## WHAT IS NEEDED
Every line of the records below from the line with "Definition bare_phasediff_fmap : dict" up to and including the line with "Definition sample_meta : dict" must be reproduced exactly, and no line outside that range.
= Beginning of Section =
Definition epi_fmap : dict :=
  [("type", Str "epi");
   ("epi", Str "sub-03_dir-AP_epi.nii.gz");
   ("metadata", Dict [("PhaseEncodingDirection", "j-")])].

Definition fieldmap_fmap : dict :=
  [("type", Str "fieldmap");
   ("fieldmap", Str "sub-03_fieldmap.nii.gz");
   ("magnitude", Str "sub-03_magnitude.nii.gz")].

Definition syn_fmap : dict := [("type", Str "syn")].

(** A phase-difference fieldmap without magnitude images, and a direct
    fieldmap without any image. *)
Definition bare_phasediff_fmap : dict :=
  [("type", Str "phasediff"); ("phasediff", Str "sub-03_phasediff.nii.gz")].

Definition bare_fieldmap_fmap : dict := [("type", Str "fieldmap")].

Definition asl_fmap : dict := [("type", Str "asl")].

Definition sample_meta : dict := [("PhaseEncodingDirection", Str "j")].

(** [init_sdc_wf] on the sample metadata with the default arguments. *)
Definition sample_call : M Workflow :=
  init_sdc_wf sample_meta (Some "MNI152NLin2009cAsym") 1 false false true.

(** ** The edges of the [connect] calls, and more sample fieldmaps *)

(** Lines 214 to 221: the estimator into the unwarp sub-workflow. *)
Definition unwarp_edges (est unwarp : node) : list edge :=
  [Edge inputnode "name_source" unwarp "inputnode.name_source";
   Edge est "outputnode.fmap" unwarp "inputnode.fmap";
   Edge est "outputnode.fmap_ref" unwarp "inputnode.fmap_ref";
   Edge est "outputnode.fmap_mask" unwarp "inputnode.fmap_mask"].

(** Lines 230 to 235: the inputs of the fieldmap-less sub-workflow. *)
Definition syn_edges (syn : node) : list edge :=
  [Edge inputnode "t1_brain" syn "inputnode.t1_brain";
   Edge inputnode "t1_2_mni_reverse_transform" syn
     "inputnode.t1_2_mni_reverse_transform";
   Edge inputnode "bold_ref_brain" syn "inputnode.bold_ref"].

(** Lines 242 to 245: its report. *)
Definition report_edges (syn : node) : list edge :=
  [Edge syn "outputnode.out_warp_report" outputnode "syn_bold_ref"].

(** Lines 247 to 253: the four outputs. *)
Definition output_edges (unwarp : node) : list edge :=
  [Edge unwarp "outputnode.out_warp" outputnode "out_warp";
   Edge unwarp "outputnode.out_reference" outputnode "bold_ref";
   Edge unwarp "outputnode.out_reference_brain" outputnode "bold_ref_brain";
   Edge unwarp "outputnode.out_mask" outputnode "bold_mask"].

(** [pair] is what line 176 reads of an EPI fieldmap: its image and the
    phase-encoding direction of its metadata. *)
Definition polarity_of (fmap : dict) (pair : value * string) : Prop :=
  lookup fmap "epi" = Some (fst pair) /\
  exists meta, lookup fmap "metadata" = Some (Dict meta) /\
               lookup meta "PhaseEncodingDirection" = Some (snd pair).

(** The type tag of the fieldmaps of a rank. *)
Definition tag_of_rank (r : nat) : string :=
  match r with
  | 0 => "epi"
  | 1 => "fieldmap"
  | 2 => "phasediff"
  | 3 => "syn"
  | _ => ""
  end.

Definition is_syn_node (n : node) : bool :=
  match n with
  | SynSdc _ _ _ => true
  | _ => false
  end.

(** Which constructor built a node (the name, for the nodes that are
    given one). *)
Definition kind (n : node) : string :=
  match n with
  | IdentityInterface nm _ => nm
  | PepolarUnwarp nm _ _ _ => nm
  | FmapEstimator _ _ _ => "fmap_wf"
  | PhdiffEstimator _ _ => "phdiff_wf"
  | SdcUnwarp nm _ _ _ => nm
  | SynSdc _ _ _ => "syn_sdc_wf"
  end.

(** The edges of a workflow without the configuration of the nodes. *)
Definition plan (wf : Workflow) : list (string * string * string * string) :=
  map (fun e => (kind (src e), src_port e, kind (dst e), dst_port e))
    (edges wf).

Definition rmap {A B} (f : A -> B) (r : result A) : result B :=
  match r with
  | Ok a => Ok (f a)
  | Raise e => Raise e
  end.

(** What a call yields apart from the configuration of the sub-workflows:
    the exception, or the name, the method label and the plan of the
    workflow. *)
Definition outline (r : result Workflow)
  : result (string * option string * list (string * string * string * string))
  := rmap (fun wf => (name wf, sdc_method wf, plan wf)) r.

Definition epi_pa_fmap : dict :=
  [("type", Str "epi");
   ("epi", Str "sub-03_dir-PA_epi.nii.gz");
   ("metadata", Dict [("PhaseEncodingDirection", "j")])].

(** A record without a type, and one whose type is not a string. *)
Definition untyped_fmap : dict := [("epi", Str "sub-03_dir-AP_epi.nii.gz")].

Definition dict_typed_fmap : dict := [("type", Dict [("name", "epi")])].

(** * Properties *)

(** ** The error result *)

Lemma rbind_ok {A B} (c : result A) (k : A -> result B) (b : B) :
  rbind c k = Ok b -> exists a, c = Ok a /\ k a = Ok b.
Proof.
  destruct c as [a | e]; simpl; intros H; [eauto | discriminate].
Qed.

Lemma mapM_map {A B} (f : A -> result B) (g : A -> B) (l : list A) :
  Forall (fun x => f x = Ok (g x)) l -> mapM f l = Ok (map g l).
Proof.
  induction 1 as [| x l Hx _ IH]; simpl; [reflexivity |].
  now rewrite Hx, IH.
Qed.

Lemma mapM_raise {A B} (f : A -> result B) (g : A -> B) l1 x l2 e :
  Forall (fun y => f y = Ok (g y)) l1 -> f x = Raise e ->
  mapM f (l1 ++ x :: l2) = Raise e.
Proof.
  induction 1 as [| y l1 Hy _ IH]; simpl; intros Hx.
  - now rewrite Hx.
  - now rewrite Hy, IH.
Qed.

(** ** The stable sort *)

Section SortFacts.
Variables (A K : Type) (leb : K -> K -> bool) (key : A -> K).

Local Abbreviation le := (fun x y : A => leb (key x) (key y) = true).

Lemma insert_perm x l : Permutation (x :: l) (insert leb key x l).
Proof.
  induction l as [| y l IH]; simpl; [reflexivity |].
  destruct (leb (key x) (key y)); [reflexivity |].
  rewrite perm_swap. now constructor.
Qed.

Lemma sort_perm l : Permutation l (sort leb key l).
Proof.
  induction l as [| x l IH]; simpl; [reflexivity |].
  rewrite <- insert_perm. now constructor.
Qed.

(** Undecorating a sort of the pairs (key, element) gives the sort of
    the elements by their key. *)
Lemma insert_combine x l :
  insert leb fst (key x, x) (combine (map key l) l) =
  combine (map key (insert leb key x l)) (insert leb key x l).
Proof.
  induction l as [| y l IH]; simpl; [reflexivity |].
  destruct (leb (key x) (key y)); simpl; [reflexivity | now rewrite IH].
Qed.

Lemma sort_combine l :
  sort leb fst (combine (map key l) l) =
  combine (map key (sort leb key l)) (sort leb key l).
Proof.
  induction l as [| x l IH]; simpl; [reflexivity |].
  now rewrite IH, insert_combine.
Qed.

Lemma sort_decorated l :
  map snd (sort leb fst (combine (map key l) l)) = sort leb key l.
Proof.
  rewrite sort_combine. generalize (sort leb key l). clear.
  induction l; simpl; congruence.
Qed.

Hypothesis leb_total : forall a b, leb a b = true \/ leb b a = true.
Hypothesis leb_trans :
  forall a b c, leb a b = true -> leb b c = true -> leb a c = true.

Lemma insert_sorted x l :
  StronglySorted le l -> StronglySorted le (insert leb key x l).
Proof.
  induction 1 as [| y l Hl IH Hy]; simpl.
  - repeat constructor.
  - destruct (leb (key x) (key y)) eqn:E.
    + constructor; [now constructor |].
      constructor; [exact E |].
      eapply Forall_impl; [| exact Hy]. intros z Hz. cbv beta in *. eauto.
    + constructor; [exact IH |].
      eapply Permutation_Forall; [apply insert_perm |].
      constructor; [| exact Hy].
      cbv beta. destruct (leb_total (key x) (key y)); congruence.
Qed.

Lemma sort_sorted l : StronglySorted le (sort leb key l).
Proof.
  induction l; simpl; [constructor | now apply insert_sorted].
Qed.

(** Sorting a sorted list changes nothing. *)
Lemma insert_head x l : Forall (le x) l -> insert leb key x l = x :: l.
Proof.
  destruct 1 as [| y l Hy _]; simpl; [reflexivity |].
  cbv beta in Hy. now rewrite Hy.
Qed.

Lemma sort_fixed l : StronglySorted le l -> sort leb key l = l.
Proof.
  induction 1 as [| x l _ IH Hx]; simpl; [reflexivity |].
  rewrite IH. now apply insert_head.
Qed.

(** Stability: the elements a test on the key selects keep their order,
    provided the test cannot tell apart keys that are below each other. *)
Lemma insert_filter (p : K -> bool) x l :
  (forall y, In y l -> p (key x) = true -> p (key y) = true ->
             leb (key x) (key y) = true) ->
  filter (fun y => p (key y)) (insert leb key x l) =
  filter (fun y => p (key y)) (x :: l).
Proof.
  induction l as [| y l IH]; intros H; simpl; [reflexivity |].
  destruct (leb (key x) (key y)) eqn:E; simpl; [reflexivity |].
  rewrite IH by (intros; apply H; simpl; auto). simpl.
  destruct (p (key x)) eqn:Px, (p (key y)) eqn:Py; try reflexivity.
  rewrite (H y) in E by (simpl; auto). discriminate.
Qed.

Lemma sort_filter (p : K -> bool) l :
  (forall a b, p a = true -> p b = true -> leb a b = true) ->
  filter (fun y => p (key y)) (sort leb key l) =
  filter (fun y => p (key y)) l.
Proof.
  intros H. induction l as [| x l IH]; simpl; [reflexivity |].
  rewrite insert_filter by (intros; now apply H). simpl. now rewrite IH.
Qed.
= End of Section =
## EXERCISE SOLUTION
Definition bare_phasediff_fmap : dict :=
  [("type", Str "phasediff"); ("phasediff", Str "sub-03_phasediff.nii.gz")].

Definition bare_fieldmap_fmap : dict := [("type", Str "fieldmap")].

Definition asl_fmap : dict := [("type", Str "asl")].

Definition sample_meta : dict := [("PhaseEncodingDirection", Str "j")].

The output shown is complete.